PROBLEM DETAILS: Among the lines below, a stretch begins at the one with "upd (set_listener None);;" and ends at the one with "Definition cert_file : string". Repeat that stretch exactly, ends included.

Collected data entries

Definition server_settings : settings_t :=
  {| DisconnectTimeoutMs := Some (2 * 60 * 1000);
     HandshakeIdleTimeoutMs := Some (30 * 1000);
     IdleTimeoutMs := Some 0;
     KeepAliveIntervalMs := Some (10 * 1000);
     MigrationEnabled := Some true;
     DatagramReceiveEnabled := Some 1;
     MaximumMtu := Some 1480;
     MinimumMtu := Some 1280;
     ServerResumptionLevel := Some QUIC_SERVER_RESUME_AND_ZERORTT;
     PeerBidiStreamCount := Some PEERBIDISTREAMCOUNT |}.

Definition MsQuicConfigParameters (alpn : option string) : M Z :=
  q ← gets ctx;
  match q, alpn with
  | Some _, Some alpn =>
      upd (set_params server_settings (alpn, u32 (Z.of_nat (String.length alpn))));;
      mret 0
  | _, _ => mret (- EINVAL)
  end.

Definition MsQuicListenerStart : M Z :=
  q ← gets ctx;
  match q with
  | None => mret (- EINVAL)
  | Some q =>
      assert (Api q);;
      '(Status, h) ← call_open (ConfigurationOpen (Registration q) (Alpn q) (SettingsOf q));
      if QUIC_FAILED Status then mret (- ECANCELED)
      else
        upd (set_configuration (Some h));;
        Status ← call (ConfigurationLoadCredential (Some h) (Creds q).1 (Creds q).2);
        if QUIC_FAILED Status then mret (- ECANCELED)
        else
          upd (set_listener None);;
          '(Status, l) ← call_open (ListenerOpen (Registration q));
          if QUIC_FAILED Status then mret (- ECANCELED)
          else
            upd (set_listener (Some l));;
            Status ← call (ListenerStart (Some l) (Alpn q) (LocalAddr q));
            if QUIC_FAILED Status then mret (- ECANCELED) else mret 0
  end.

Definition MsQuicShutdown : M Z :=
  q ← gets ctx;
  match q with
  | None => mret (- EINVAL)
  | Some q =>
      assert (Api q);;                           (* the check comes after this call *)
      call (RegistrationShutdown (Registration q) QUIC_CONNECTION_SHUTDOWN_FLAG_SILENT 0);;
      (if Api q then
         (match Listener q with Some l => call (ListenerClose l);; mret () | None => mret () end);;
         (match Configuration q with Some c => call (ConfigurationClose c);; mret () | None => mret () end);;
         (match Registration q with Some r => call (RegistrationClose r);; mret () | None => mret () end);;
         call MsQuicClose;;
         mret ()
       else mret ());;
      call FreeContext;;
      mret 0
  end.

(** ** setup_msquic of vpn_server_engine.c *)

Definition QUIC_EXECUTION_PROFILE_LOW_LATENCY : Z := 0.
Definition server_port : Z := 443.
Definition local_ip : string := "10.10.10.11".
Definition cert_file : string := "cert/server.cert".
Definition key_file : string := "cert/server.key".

---

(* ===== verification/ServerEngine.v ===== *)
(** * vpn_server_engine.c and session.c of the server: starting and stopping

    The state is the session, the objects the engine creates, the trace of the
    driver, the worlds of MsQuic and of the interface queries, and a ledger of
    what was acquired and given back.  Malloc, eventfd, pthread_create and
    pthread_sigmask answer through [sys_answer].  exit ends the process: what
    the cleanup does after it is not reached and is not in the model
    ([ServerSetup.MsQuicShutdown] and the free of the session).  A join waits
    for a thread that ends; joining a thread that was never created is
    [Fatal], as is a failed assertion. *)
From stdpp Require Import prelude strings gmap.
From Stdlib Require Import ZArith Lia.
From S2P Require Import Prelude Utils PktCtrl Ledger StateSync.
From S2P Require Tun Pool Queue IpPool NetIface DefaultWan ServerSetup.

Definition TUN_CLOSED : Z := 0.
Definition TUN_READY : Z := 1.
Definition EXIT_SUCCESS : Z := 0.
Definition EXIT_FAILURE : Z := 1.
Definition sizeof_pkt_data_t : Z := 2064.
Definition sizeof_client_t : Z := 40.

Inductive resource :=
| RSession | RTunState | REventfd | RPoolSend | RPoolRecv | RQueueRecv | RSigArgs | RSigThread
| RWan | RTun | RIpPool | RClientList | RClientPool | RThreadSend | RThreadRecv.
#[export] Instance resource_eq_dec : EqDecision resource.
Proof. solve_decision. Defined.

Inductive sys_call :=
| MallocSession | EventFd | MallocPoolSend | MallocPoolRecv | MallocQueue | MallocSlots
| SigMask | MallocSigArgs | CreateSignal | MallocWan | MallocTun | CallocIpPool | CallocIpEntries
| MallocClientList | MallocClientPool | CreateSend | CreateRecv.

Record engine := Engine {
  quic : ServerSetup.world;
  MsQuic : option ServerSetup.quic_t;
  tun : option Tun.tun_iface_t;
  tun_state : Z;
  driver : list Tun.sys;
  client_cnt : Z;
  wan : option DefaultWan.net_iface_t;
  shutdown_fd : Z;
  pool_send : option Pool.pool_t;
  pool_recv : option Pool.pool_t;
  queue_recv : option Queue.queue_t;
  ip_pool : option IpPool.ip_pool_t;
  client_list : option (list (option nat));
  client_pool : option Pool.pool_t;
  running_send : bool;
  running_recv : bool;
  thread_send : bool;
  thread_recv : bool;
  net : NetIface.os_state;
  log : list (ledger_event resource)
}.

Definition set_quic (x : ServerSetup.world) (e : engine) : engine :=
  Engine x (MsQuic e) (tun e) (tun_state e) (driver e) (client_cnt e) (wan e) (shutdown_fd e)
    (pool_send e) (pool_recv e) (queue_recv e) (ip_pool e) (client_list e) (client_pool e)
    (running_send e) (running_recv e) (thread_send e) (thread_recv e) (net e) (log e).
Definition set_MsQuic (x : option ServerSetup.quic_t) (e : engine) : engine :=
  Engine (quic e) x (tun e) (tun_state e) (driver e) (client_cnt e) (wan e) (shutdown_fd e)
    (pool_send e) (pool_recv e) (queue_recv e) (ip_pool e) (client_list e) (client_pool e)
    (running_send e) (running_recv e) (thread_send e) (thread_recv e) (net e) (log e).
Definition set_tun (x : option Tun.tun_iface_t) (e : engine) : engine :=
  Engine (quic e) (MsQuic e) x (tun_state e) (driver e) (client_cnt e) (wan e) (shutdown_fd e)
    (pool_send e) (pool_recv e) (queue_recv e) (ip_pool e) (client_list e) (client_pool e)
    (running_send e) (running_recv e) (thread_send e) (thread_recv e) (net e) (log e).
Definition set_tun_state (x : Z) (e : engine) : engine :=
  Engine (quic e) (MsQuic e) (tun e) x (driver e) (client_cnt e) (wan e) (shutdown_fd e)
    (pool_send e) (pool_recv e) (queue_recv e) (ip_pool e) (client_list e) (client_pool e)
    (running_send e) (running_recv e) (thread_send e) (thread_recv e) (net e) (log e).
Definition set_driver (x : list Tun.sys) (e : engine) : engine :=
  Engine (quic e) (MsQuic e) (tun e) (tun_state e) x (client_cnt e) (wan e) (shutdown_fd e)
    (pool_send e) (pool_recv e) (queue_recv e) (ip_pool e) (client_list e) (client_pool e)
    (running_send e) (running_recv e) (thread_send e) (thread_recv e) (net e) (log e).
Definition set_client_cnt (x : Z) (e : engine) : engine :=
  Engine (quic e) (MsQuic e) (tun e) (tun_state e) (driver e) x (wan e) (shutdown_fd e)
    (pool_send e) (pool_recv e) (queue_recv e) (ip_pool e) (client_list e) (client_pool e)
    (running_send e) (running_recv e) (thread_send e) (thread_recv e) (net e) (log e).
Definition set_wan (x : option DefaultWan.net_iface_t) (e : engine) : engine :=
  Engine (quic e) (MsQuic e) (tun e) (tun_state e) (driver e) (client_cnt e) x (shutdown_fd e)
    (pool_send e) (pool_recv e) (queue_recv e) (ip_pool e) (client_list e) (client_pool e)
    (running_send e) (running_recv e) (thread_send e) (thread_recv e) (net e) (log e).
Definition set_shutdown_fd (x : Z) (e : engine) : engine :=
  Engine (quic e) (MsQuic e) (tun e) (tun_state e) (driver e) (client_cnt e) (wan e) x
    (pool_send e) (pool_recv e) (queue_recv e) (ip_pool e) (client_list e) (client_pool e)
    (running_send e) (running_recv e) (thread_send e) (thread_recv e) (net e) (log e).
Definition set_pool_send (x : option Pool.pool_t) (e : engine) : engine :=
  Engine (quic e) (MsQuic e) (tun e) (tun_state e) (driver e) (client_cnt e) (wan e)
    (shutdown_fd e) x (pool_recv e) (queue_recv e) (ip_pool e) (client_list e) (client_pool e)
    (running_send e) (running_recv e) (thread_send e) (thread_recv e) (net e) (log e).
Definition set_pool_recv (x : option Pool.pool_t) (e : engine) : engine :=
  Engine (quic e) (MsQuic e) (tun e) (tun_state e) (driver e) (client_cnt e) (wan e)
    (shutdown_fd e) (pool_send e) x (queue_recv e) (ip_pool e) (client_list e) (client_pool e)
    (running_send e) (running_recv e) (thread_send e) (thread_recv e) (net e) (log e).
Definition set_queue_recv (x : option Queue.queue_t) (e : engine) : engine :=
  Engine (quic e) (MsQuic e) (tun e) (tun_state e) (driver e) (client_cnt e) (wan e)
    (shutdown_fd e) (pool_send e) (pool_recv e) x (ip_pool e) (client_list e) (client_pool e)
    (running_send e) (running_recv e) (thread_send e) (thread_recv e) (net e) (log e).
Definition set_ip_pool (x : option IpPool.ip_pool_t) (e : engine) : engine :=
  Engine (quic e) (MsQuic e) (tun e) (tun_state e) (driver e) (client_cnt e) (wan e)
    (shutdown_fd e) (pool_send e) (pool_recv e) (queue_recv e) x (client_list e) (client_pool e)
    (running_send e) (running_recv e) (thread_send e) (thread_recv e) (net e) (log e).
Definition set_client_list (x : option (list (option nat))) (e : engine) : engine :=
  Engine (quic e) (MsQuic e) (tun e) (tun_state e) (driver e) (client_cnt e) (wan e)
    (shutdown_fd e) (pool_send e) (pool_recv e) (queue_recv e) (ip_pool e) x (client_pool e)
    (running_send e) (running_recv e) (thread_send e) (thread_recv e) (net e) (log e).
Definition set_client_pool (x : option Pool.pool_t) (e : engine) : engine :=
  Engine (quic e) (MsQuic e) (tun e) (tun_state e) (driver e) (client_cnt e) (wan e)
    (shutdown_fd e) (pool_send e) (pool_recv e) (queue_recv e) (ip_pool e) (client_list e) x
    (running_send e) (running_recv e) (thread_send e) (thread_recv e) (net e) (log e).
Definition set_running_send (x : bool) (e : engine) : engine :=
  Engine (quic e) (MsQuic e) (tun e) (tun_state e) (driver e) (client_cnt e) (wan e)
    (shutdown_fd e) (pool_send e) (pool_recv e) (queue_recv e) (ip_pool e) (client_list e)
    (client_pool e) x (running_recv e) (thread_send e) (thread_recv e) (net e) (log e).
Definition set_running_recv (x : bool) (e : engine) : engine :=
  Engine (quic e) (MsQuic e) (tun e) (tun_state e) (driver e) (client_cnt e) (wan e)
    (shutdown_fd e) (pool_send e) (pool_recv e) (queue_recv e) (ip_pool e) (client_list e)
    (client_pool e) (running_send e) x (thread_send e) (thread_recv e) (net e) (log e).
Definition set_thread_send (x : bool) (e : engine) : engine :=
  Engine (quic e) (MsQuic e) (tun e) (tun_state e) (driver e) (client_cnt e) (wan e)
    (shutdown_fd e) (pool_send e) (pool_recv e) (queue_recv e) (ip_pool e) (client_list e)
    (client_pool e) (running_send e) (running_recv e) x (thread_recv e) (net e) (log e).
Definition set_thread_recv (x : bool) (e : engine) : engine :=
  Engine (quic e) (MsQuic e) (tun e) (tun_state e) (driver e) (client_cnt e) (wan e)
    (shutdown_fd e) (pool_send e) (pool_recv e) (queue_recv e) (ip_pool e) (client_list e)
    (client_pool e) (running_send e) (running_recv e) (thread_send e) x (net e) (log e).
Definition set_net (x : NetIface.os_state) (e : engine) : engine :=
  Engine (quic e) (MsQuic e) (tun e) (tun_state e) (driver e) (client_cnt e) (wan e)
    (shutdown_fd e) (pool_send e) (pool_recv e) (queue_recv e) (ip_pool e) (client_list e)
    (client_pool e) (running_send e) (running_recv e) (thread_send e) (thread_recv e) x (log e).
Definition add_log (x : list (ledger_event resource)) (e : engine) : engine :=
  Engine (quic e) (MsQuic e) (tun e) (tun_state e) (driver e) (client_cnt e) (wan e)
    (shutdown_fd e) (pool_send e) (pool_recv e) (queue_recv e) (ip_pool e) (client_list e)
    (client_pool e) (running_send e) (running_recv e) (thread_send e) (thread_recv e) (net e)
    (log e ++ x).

ANSWER BOX:
          upd (set_listener None);;
          '(Status, l) ← call_open (ListenerOpen (Registration q));
          if QUIC_FAILED Status then mret (- ECANCELED)
          else
            upd (set_listener (Some l));;
            Status ← call (ListenerStart (Some l) (Alpn q) (LocalAddr q));
            if QUIC_FAILED Status then mret (- ECANCELED) else mret 0
  end.

Definition MsQuicShutdown : M Z :=
  q ← gets ctx;
  match q with
  | None => mret (- EINVAL)
  | Some q =>
      assert (Api q);;                           (* the check comes after this call *)
      call (RegistrationShutdown (Registration q) QUIC_CONNECTION_SHUTDOWN_FLAG_SILENT 0);;
      (if Api q then
         (match Listener q with Some l => call (ListenerClose l);; mret () | None => mret () end);;
         (match Configuration q with Some c => call (ConfigurationClose c);; mret () | None => mret () end);;
         (match Registration q with Some r => call (RegistrationClose r);; mret () | None => mret () end);;
         call MsQuicClose;;
         mret ()
       else mret ());;
      call FreeContext;;
      mret 0
  end.

(** ** setup_msquic of vpn_server_engine.c *)

Definition QUIC_EXECUTION_PROFILE_LOW_LATENCY : Z := 0.
Definition server_port : Z := 443.
Definition local_ip : string := "10.10.10.11".
Definition cert_file : string := "cert/server.cert".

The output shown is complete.